> [Problem details]:
For the material below, output exactly the span from the line with "emst_MetricName : string;" to the line with "ms_Object : option ObjectMetricSource;", including both, and nothing besides.

> [Data under study]:

....

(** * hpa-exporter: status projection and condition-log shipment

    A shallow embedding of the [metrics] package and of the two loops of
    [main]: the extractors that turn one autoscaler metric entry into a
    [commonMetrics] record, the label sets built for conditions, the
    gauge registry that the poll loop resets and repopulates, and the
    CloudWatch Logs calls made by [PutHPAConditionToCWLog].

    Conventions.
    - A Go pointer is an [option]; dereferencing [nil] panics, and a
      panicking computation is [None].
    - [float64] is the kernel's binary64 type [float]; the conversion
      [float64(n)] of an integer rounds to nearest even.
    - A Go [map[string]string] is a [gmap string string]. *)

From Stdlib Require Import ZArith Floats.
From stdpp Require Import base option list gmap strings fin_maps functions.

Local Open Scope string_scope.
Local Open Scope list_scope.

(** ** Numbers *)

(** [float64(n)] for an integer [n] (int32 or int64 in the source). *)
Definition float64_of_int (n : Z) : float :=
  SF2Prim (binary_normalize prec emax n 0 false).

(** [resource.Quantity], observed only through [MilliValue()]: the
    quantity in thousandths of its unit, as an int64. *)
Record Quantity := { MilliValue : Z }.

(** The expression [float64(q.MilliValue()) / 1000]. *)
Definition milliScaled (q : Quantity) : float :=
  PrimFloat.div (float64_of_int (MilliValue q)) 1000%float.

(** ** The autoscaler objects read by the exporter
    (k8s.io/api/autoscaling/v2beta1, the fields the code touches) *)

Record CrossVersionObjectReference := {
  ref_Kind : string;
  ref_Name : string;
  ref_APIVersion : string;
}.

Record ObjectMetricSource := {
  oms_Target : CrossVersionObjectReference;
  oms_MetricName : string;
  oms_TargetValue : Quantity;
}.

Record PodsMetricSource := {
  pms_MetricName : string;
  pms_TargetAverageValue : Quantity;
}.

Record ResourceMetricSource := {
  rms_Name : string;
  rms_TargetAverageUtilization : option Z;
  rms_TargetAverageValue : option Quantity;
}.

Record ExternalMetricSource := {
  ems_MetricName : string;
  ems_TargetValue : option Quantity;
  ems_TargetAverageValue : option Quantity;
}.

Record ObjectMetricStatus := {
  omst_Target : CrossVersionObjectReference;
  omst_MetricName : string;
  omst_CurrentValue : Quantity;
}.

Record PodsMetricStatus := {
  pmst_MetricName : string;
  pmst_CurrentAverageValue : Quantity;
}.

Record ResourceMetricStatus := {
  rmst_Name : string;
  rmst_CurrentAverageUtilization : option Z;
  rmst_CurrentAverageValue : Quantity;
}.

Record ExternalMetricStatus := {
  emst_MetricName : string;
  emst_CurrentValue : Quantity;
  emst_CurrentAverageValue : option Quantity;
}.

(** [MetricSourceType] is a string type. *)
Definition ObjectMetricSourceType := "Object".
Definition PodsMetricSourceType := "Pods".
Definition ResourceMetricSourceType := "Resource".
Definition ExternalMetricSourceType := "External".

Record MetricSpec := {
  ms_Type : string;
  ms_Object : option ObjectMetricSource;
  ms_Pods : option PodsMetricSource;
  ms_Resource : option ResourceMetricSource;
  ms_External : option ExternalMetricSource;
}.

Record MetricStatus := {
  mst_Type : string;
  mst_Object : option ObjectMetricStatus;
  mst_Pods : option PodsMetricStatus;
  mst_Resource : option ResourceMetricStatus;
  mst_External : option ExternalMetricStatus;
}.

....

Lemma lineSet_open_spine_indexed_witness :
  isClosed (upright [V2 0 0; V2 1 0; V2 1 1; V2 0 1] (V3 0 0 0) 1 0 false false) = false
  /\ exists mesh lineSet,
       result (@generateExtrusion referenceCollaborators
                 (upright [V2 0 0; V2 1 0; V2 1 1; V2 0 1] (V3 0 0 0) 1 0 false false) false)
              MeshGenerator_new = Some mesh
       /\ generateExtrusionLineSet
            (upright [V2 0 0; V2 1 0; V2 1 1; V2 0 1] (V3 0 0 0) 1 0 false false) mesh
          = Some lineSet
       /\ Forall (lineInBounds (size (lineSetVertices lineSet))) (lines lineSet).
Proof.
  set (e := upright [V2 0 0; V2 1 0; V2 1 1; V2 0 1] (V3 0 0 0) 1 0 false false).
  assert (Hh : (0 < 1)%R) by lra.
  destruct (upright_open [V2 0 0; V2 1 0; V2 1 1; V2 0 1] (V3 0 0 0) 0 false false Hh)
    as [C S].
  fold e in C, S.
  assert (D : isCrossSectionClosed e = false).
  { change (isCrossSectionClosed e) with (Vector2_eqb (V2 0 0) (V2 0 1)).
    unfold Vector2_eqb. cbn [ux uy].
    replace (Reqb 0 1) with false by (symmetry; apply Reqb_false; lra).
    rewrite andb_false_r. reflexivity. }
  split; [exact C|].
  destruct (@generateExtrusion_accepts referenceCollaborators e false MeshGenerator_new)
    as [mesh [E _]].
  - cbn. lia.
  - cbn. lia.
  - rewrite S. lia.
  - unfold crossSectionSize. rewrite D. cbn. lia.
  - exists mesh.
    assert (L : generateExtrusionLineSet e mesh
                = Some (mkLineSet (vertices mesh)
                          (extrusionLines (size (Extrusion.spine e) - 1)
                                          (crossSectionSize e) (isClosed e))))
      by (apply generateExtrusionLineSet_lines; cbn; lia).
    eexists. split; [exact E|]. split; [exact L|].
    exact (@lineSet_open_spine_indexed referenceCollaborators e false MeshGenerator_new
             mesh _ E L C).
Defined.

....

> [Answer section]:
  emst_MetricName : string;
  emst_CurrentValue : Quantity;
  emst_CurrentAverageValue : option Quantity;
}.

(** [MetricSourceType] is a string type. *)
Definition ObjectMetricSourceType := "Object".
Definition PodsMetricSourceType := "Pods".
Definition ResourceMetricSourceType := "Resource".
Definition ExternalMetricSourceType := "External".

Record MetricSpec := {
  ms_Type : string;
  ms_Object : option ObjectMetricSource;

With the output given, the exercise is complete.